Two minutes passed before Charlie unstrapped his mask. “You see, lad?” he growled hoarsely, looking at Tommy whose eyes were still riveted on George’s dead body. “You see? War isn’t like your glorious charges and whatever rot you came up with. War is hell, lad. It’s hell. And you can’t do anything about it. Just remember that in this war we’re as good as dead already. Don’t expect to go home, and that way you’ll pull through it. You’ll see.”
***
Gone was the terrible year of George’s death and in came the year of the new starts. Tommy had grown up a good deal now, finally believing all the stories that Charlie had told him. He had seen a man die, but he hadn’t killed a man yet. Charlie had, of course, and every time he did he grimly carved another notch into the wooden stock of his Lee Enfield rifle. One day Tommy saw him notching yet another one – he now had nine – and asked, “I say Charlie, what are you doing that for?”

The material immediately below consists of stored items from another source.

(* ===== verification/CheckoutWf.v ===== *)
(** The tables of a checkout stay well formed (Checkout): foreign keys, one live
    entitlement per stay, statuses backed by their histories, and intervals that end
    after they begin. *)
From S2P Require Import Prelude GoStrings Pg StayTables StayEngine Grace Checkout CheckoutProofs CheckoutSample.

Definition ends_after (from : Time) (until : option Time) : Prop := ∀ u, until = Some u → from ≤ u.

Definition ordered (d : CDB) : Prop :=
  (∀ id dev i, i ∈ intervals_of d id dev → ends_after (authorized_at i) (deauthorized_at i)) ∧
  (∀ k l b, bindings d !! k = Some l → b ∈ l → ends_after (bound_from b) (bound_until b)).

Definition one_live (d : CDB) : Prop :=
  ∀ id1 id2 e1 e2, ents d !! id1 = Some e1 → ents d !! id2 = Some e2 → ent_status e1 ≠ TERMINATED → ent_status e2 ≠ TERMINATED →
    is_Some (ent_stay e1) → ent_stay e1 = ent_stay e2 → id1 = id2.

Definition backed (d : CDB) : Prop := ∀ id e, ents d !! id = Some e → coherent d id e = true.

(** The well-formedness of the tables the conversion writes. *)
Record wellformed (d : CDB) : Prop := mkWellformed {
  wf_references : references d;
  wf_one_live : one_live d;
  wf_backed : backed d;
  wf_ordered : ordered d
}.

Section wf.
Context {MR : MapRange} (cat : Catalog) (now_ : Time) (hour_of : Time → Time).

(** ** Ending *)

Lemma closes_one_live d d' : closes d d' → one_live d → one_live d'.
Proof.
  intros [_ H] HO id1 id2 e1 e2 H1 H2 L1 L2 Hs HE.
  destruct (H id1) as [[E1 _]|(x & x' & _ & Hx & _ & Hx' & _)]; [|congruence].
  destruct (H id2) as [[E2 _]|(y & y' & _ & Hy & _ & Hy' & _)]; [|congruence].
  apply (HO id1 id2 e1 e2); congruence.
Qed.

Lemma closes_backed d d' : closes d d' → backed d → backed d'.
Proof.
  intros [_ H] HB id e He. destruct (H id) as [[HE HH]|(e0 & e' & _ & He' & _ & _ & Hc)].
  - rewrite HE in He. unfold coherent. rewrite HH. by apply (HB id e).
  - rewrite He in He'. by injection He' as ->.
Qed.

Lemma closes_dom d d' id : closes d d' → is_Some (ents d !! id) → is_Some (ents d' !! id).
Proof. intros [_ H] [e He]. destruct (H id) as [[-> _]|(e0 & e' & _ & -> & _)]; by eexists. Qed.

Lemma closes_references d d' : closes d d' → references d → references d'.
Proof.
  intros HC [H1 H2]. destruct (closes_frame _ _ HC) as (_ & HD & _ & HS & _). split.
  - rewrite HS. intros k s Hk. by eapply closes_dom, H1.
  - rewrite HD. intros id m Hm. by eapply closes_dom, H2.
Qed.

(** ** Intervals *)

Lemma ordered_frame d d' : intervals d' = intervals d → bindings d' = bindings d → ordered d → ordered d'.
Proof. intros HI HB. unfold ordered, intervals_of. by rewrite HI, HB. Qed.

Lemma open_intervals_ordered new b d d' : open_intervals new b d = Ok d' → ordered d → ordered d'.
Proof.
  intros H [HI HB]. apply res_bind_Ok in H as ([] & _ & H). injection H as <-. split; [|exact HB]. intros id dev i.
  unfold intervals_of. cbn. destruct (decide (id = new)) as [->|Hne]; [|rewrite lookup_insert_ne by done; apply HI].
  rewrite lookup_insert_eq. cbn. intros Hi. destruct (_ !! dev) as [l|] eqn:E; [|by apply elem_of_nil in Hi]. cbn in Hi.
  apply lookup_union_Some_raw in E as [E|[_ E]].
  - rewrite lookup_fmap in E. destruct (_ !! dev); [|done]. injection E as <-. apply list_elem_of_singleton in Hi as ->. done.
  - apply (HI new dev). unfold intervals_of. by rewrite E.
Qed.

Lemma rebind_ordered sid id b d d' :
  rebind_session_entitlement cat now_ hour_of sid id b d = Ok d' → ordered d → ordered d'.
Proof.
  unfold rebind_session_entitlement. destruct (sessions d !! sid) as [s|]; [|done]. intros H [HI HB].
  apply res_bind_Ok in H as ([] & _ & H). apply res_bind_Ok in H as ([] & Hle%check_Ok & H).
  do 2 (apply res_bind_Ok in H as ([] & _ & H)). injection H as <-.
  edestruct (charge_frame cat now_ hour_of) as (x & y & z & ->). split; [exact HI|]. cbn. intros k l b0 Hk Hin.
  destruct (decide (k = sid)) as [->|Hne]; [|rewrite lookup_insert_ne in Hk by done; by eapply HB].
  rewrite lookup_insert_eq in Hk. injection Hk as <-. apply elem_of_app in Hin as [Hin| ->%list_elem_of_singleton]; [|done].
  apply list_elem_of_fmap in Hin as (b1 & -> & Hin). rewrite forallb_forall in Hle.
  specialize (Hle b1 (proj1 (list_elem_of_In _ _) Hin)). destruct (open_binding b1) eqn:Eo; cbn in *.
  - intros u [= <-]. by apply Z.leb_le.
  - destruct (bindings d !! sid) as [l|] eqn:El; [|by apply elem_of_nil in Hin]. by eapply HB.
Qed.

Lemma rebind_each_ordered new b ids d u d' :
  runs (for_each ids (λ sid, exec (rebind_session_entitlement cat now_ hour_of sid new b))) d u d' → ordered d → ordered d'.
Proof.
  revert d. induction ids as [|sid ids IH]; intros d H HO; cbn [for_each] in H; runs_step H; [done|].
  eapply IH; [exact H|]. by eapply rebind_ordered.
Qed.

Lemma grandfather_ordered old new b d gs d' :
  runs (grandfatherBoundaryDevices cat now_ hour_of old new b) d gs d' → ordered d → ordered d'.
Proof.
  unfold grandfatherBoundaryDevices. intros H HO. do 4 runs_step H. runs_step H. rename Hm into HC, Hm0 into Hop, Hm1 into HR.
  eapply rebind_each_ordered; [exact HR|]. eapply open_intervals_ordered; [exact Hop|].
  unfold copy_devices in HC. apply res_bind_Ok in HC as ([] & _ & HC). injection HC as <- <-. by eapply ordered_frame, HO.
Qed.

Lemma revoke_ordered sc sid grace b d rs d' : runs (revokeAtBoundary sc sid grace b) d rs d' → ordered d → ordered d'.
Proof.
  unfold revokeAtBoundary. intros H [HI HB]. do 2 runs_step H. runs_step H. rename Hm into HC, Hm0 into HE.
  unfold close_devices in HC. injection HC as <- <-. unfold end_sessions in HE. injection HE as <- <-. split.
  - intros id dev i. unfold intervals_of. cbn. rewrite map_lookup_imap. specialize (HI id dev). unfold intervals_of in HI.
    destruct (intervals d !! id) as [m|]; cbn in *; [|by intros ?%elem_of_nil]. destruct (victim _ _ _ _ id); [|apply HI].
    unfold close_all. rewrite lookup_fmap. destruct (m !! dev) as [l|]; cbn in *; [|by intros ?%elem_of_nil].
    intros (i0 & -> & Hin)%list_elem_of_fmap. unfold close_interval. destruct (is_open i0); [|by apply HI]. cbn. intros u [= <-]. lia.
  - intros k l b0. cbn. rewrite map_lookup_imap. destruct (bindings d !! k) as [l0|] eqn:El; [|done]. cbn. intros [= <-].
    destruct (sessions d !! k) as [s|]; [|by eapply HB]. destruct (_ && _); [|by eapply HB].
    unfold p3_session_close_binding. destruct (ended s); [by eapply HB|]. cbn. intros (b1 & -> & Hin)%list_elem_of_fmap.
    destruct (open_binding b1); [|by eapply HB]. cbn. intros u [= <-]. lia.
Qed.

(** ** The steps of a conversion *)

(** [wellformed] reads six tables only. *)
Lemma wf_frame d d' :
  ents d' = ents d → history d' = history d → devices d' = devices d → intervals d' = intervals d →
  sessions d' = sessions d → bindings d' = bindings d → wellformed d → wellformed d'.
Proof.
  intros HE HH HD HI HS HB [H1 H2 H3 H4]. split.
  - unfold references. by rewrite HE, HD, HS.
  - unfold one_live. by rewrite HE.
  - intros id e. rewrite HE. unfold coherent, hist. rewrite HH. apply H3.
  - by eapply ordered_frame.
Qed.

Lemma closes_wf d d' : closes d d' → wellformed d → wellformed d'.
Proof.
  intros HC [H1 H2 H3 H4]. split; [by eapply closes_references|by eapply closes_one_live|by eapply closes_backed|].
  destruct (closes_frame _ _ HC) as (_ & _ & HI & _). eapply ordered_frame; [exact HI|by destruct HC as [-> _]|done].
Qed.

(** [ent_live_stay] leaves no other live entitlement beside a new row. *)
Lemma checks_alone id e d k e' :
  entitlement_checks id e d = Ok () → ents d !! k = Some e' → k ≠ id → ent_status e ≠ TERMINATED → is_Some (ent_stay e) →
  ent_status e' ≠ TERMINATED → ent_stay e' ≠ ent_stay e.
Proof.
  intros H Hk Hne Hs [st Hst] Hs' HE. apply res_bind_Ok in H as ([] & _ & H%check_Ok).
  rewrite !orb_true_iff, !bool_decide_eq_true in H. destruct H as [[H|H]|H]; [done|congruence|].
  apply negb_true_iff, not_true_iff_false in H. apply H. unfold exists_row. apply existsb_exists. exists (k, e').
  split; [by apply list_elem_of_In, elem_of_map_to_list|]. by rewrite !bool_decide_true.
Qed.

Lemma createGrace_wf sc sid a d new d' :
  runs (createGrace now_ sc sid a) d new d' → wellformed d → wellformed d' ∧ is_Some (ents d' !! new).
Proof.
  intros (pid & n & _ & _ & Hfr & Hsu & Hto & Hck & ->)%createGrace_ok [[HS HD] HO HB HI].
  assert (HK : ∀ id, is_Some (ents d !! id) → is_Some (<[new := grace_row sc sid pid a]> (ents d) !! id)).
  { intros id Hid. destruct (decide (id = new)) as [->|Hne]; [by rewrite lookup_insert_eq|by rewrite lookup_insert_ne]. }
  split; [split|cbn; by rewrite lookup_insert_eq].
  - split; cbn; [intros k s Hk; by eapply HK, HS|intros id m Hm; by eapply HK, HD].
  - intros id1 id2 e1 e2. cbn. destruct (decide (id1 = new)) as [->|N1], (decide (id2 = new)) as [->|N2];
      rewrite ?lookup_insert_eq, ?lookup_insert_ne by done; [done| | |by eapply HO].
    + intros [= <-] H2 L1 L2 Hs HE. by destruct (checks_alone _ _ _ _ _ Hck H2 N2 L1 Hs L2).
    + intros H1 [= <-] L1 L2 Hs HE. rewrite HE in Hs. by destruct (checks_alone _ _ _ _ _ Hck H1 N1 L2 Hs L1).
  - intros id e. cbn. destruct (decide (id = new)) as [->|Hne].
    + rewrite lookup_insert_eq. intros [= <-]. eapply (coherent_head _ _ _ n); [done|done|]. unfold hist. cbn. by rewrite lookup_insert_eq.
    + rewrite lookup_insert_ne by done. intros He. unfold coherent, hist. cbn. rewrite lookup_insert_ne by done. by apply (HB id e).
  - by eapply ordered_frame, HI.
Qed.

Lemma grandfather_wf old new b d gs d' :
  runs (grandfatherBoundaryDevices cat now_ hour_of old new b) d gs d' → is_Some (ents d !! new) → wellformed d → wellformed d'.
Proof.
  intros H Hnew [[HS HD] HO HB HI]. pose proof (grandfather_ordered _ _ _ _ _ _ H HI) as HI'.
  apply grandfather_ok in H as ((_ & _ & HE & HH & _) & HDn & _ & HSn). split; [split|..].
  - intros k s' Hk. rewrite HE. destruct (HSn k s' Hk) as (s & Hs & [->|(-> & _)]); [by eapply HS|done].
  - intros id m Hm. rewrite HE. destruct (decide (id = new)) as [->|Hne]; [done|]. rewrite (proj1 (HDn id Hne)) in Hm. by eapply HD.
  - unfold one_live. by rewrite HE.
  - intros id e. rewrite HE. unfold coherent, hist. rewrite HH. apply HB.
  - done.
Qed.

Lemma granted_wf sc sid ep bd elig r c d1 d2 :
  granted cat now_ hour_of sc sid ep bd elig r c d1 d2 → wellformed d1 → wellformed d2.
Proof.
  intros [(_ & gpkg & trg & ver & gf & sb & H)|(_ & _ & ->)]; [|done]. intros HW.
  apply grant_ok in H as (a & dg & Hg & _ & _ & _ & _ & _ & _ & _ & H). apply createGrace_wf in Hg as [HWg Hnew]; [|done].
  destruct H as [[_ ->]|(_ & gs & H)]; [done|]. by eapply grandfather_wf.
Qed.

Lemma revoke_wf sc sid grace b d rs d' : runs (revokeAtBoundary sc sid grace b) d rs d' → wellformed d → wellformed d'.
Proof.
  intros H [[HS HD] HO HB HI]. pose proof (revoke_ordered _ _ _ _ _ _ _ H HI) as HI'. split; [| | |done];
    unfold revokeAtBoundary in H; do 2 runs_step H; runs_step H; rename Hm into HC, Hm0 into HE;
    unfold close_devices in HC; injection HC as <- <-; unfold end_sessions in HE; injection HE as <- <-; [|exact HO|exact HB].
  split; cbn.
  - intros k s. rewrite lookup_fmap. destruct (sessions d !! k) as [s0|] eqn:E; [|done]. cbn. intros [= <-].
    destruct (_ && _); [change (ss_ent (ended_at b s0)) with (ss_ent s0)|]; by eapply HS.
  - intros id m. rewrite map_lookup_imap. destruct (devices d !! id) as [m0|] eqn:E; [|done]. intros _. by eapply HD.
Qed.

Lemma insert_audit_wf sc sid ep a d d' : insert_audit sc sid ep a d = Ok d' → wellformed d → wellformed d'.
Proof. intros [-> _]%insert_audit_ok. by apply wf_frame. Qed.

Lemma convert_episode_wf sc sid ep bd eid d r d' :
  runs (convert_episode cat now_ hour_of sc sid ep bd eid) d r d' → wellformed d → wellformed d'.
Proof.
  intros (elig & n & d1 & a & _ & [HC _]%terminated_pre_checkout & _ & _ & _ & _ & _ & _ & H)%convert_episode_inv HW.
  apply (closes_wf _ _ HC) in HW.
  destruct H as [(_ & _ & _ & H)|(_ & _ & c & d2 & d3 & d4 & rs & pol & en & cfg & sw & _ & _ & Hgr & Hfr & Hre & H)];
    eapply insert_audit_wf; eauto.
  eapply revoke_wf; [exact Hre|]. apply freeze_frame in Hfr. apply granted_wf in Hgr; [|done].
  rewrite Hfr. by apply (wf_frame d2).
Qed.

(** C36. A checkout keeps the tables well formed: every session and device still
    names an entitlement, a stay still holds at most one live entitlement, every
    status is the one its history ends in, and no authorisation or binding ends
    before it begins. *)
Theorem conversion_preserves_wellformed (c : Connection) (sc : scope) (sid eid : string) (d d' : CDB) (r : res error Result) :
  wellformed d → ConvertAtCheckout cat now_ hour_of c sc sid eid d = (d', r) → wellformed d'.
Proof.
  intros HW H. unfold ConvertAtCheckout in H. destruct (begin_fails c); [by injection H as <- _|].
  destruct (convertTx _ _ _ _ _ _ _) as [t [r0|e]] eqn:E; [|by injection H as <- _].
  assert (HR : runs (convertTx cat now_ hour_of sc sid eid) d r0 (tx_db t)) by (by eexists (mkTx d false (faults c) (uuids c) 0), t).
  assert (HWt : wellformed (tx_db t)).
  { apply convertTx_inv in HR as (s & [Hs _]%scoped_stay_ok & [(-> & _)|(bd & d1 & Hco & HR)]); [done|].
    apply (check_out_ok _ _ _ _ _ _ _ _ Hs) in Hco as [Hd1 _].
    assert (HW1 : wellformed d1) by (rewrite Hd1; by eapply wf_frame, HW).
    destruct HR as [(-> & _)|[_ HR]]; [done|]. by eapply convert_episode_wf. }
  destruct (deferred_ok d (tx_db t)); [|by injection H as <- _]. unfold commit in H.
  destruct (tx_aborted t); [by injection H as <- _|]. destruct (fate c); by injection H as <- _.
Qed.
End wf.

Import CheckoutSample.
#[local] Existing Instance elements_range.

Lemma hotel_ordered : ordered hotel.
Proof.
  split.
  - intros id dev i Hi u Hu. unfold intervals_of, hotel in Hi. cbn [intervals] in Hi.
    destruct ({[ "e1" := _ ]} !! id) as [m|] eqn:E in Hi; [|by apply elem_of_nil in Hi].
    apply lookup_singleton_Some in E as [_ <-]. unfold default, Datatypes.id in Hi.
    destruct (_ !! dev) as [l|] eqn:E in Hi; [|by apply elem_of_nil in Hi].
    apply lookup_insert_Some in E as [[_ <-]|[_ [_ <-]%lookup_singleton_Some]]; apply list_elem_of_singleton in Hi as ->; done.
  - intros k l b Hk Hb u Hu. unfold hotel in Hk. cbn [bindings] in Hk.
    apply lookup_insert_Some in Hk as [[_ <-]|[_ [_ <-]%lookup_singleton_Some]]; apply list_elem_of_singleton in Hb as ->; done.
Qed.

Lemma hotel_wellformed : wellformed hotel.
Proof.
  assert (HE : ∀ id e, ents hotel !! id = Some e → id = "e1" ∧ e = bought ACTIVE None).
  { intros id e. unfold hotel. cbn [ents]. by intros [<- <-]%lookup_singleton_Some. }
  split; [exact hotel_references| | |exact hotel_ordered].
  - intros id1 id2 e1 e2 [-> _]%HE [-> _]%HE. done.
  - intros id e [-> ->]%HE. vm_compute. reflexivity.
Qed.

Lemma conversion_preserves_wellformed_witness : wellformed hotel ∧ wellformed after.
Proof.
  split; [exact hotel_wellformed|].
  apply (conversion_preserves_wellformed cat clock hour_of link sc "st1" "ev1" hotel after (Ok result));
    [exact hotel_wellformed|exact converted].
Defined.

Charlie paused for a while before replying, “It’s so that I’ll know how many murders I’ve committed.”
Tommy looked at him. Charlie’s face had become dirtier, haggard, and he unconsciously reached out a hand to touch his own face. It felt different, foreign to him. He didn’t look like a baby anymore. Slowly but surely, what with all the replacements and all the fighting, Tommy was becoming one of the ‘vets’.
“Oh, I see,” Tommy said, not really seeing. “So that you can tell the Lord when you die?”
Charlie stopped carving. Some of the men in the trench stopped doing whatever they were doing. Others continued to dig or talk, although you could tell that they were straining to listen. Tommy had the feeling that he had jumped into the ‘atheists’ foxhole” and had said something very wrong.
“Nobody talks abou’ the’ Lord ‘ere, kid,” the Sergeant Major, a non-believer himself, said. “They may go on abou’ th’ Lord bein’ on our side an’ all, but if th’ Lord wus so kind, he wouldn’t ‘ave dragged us into this blasted war in th’ first bloody place.” A couple of men nodded in agreement.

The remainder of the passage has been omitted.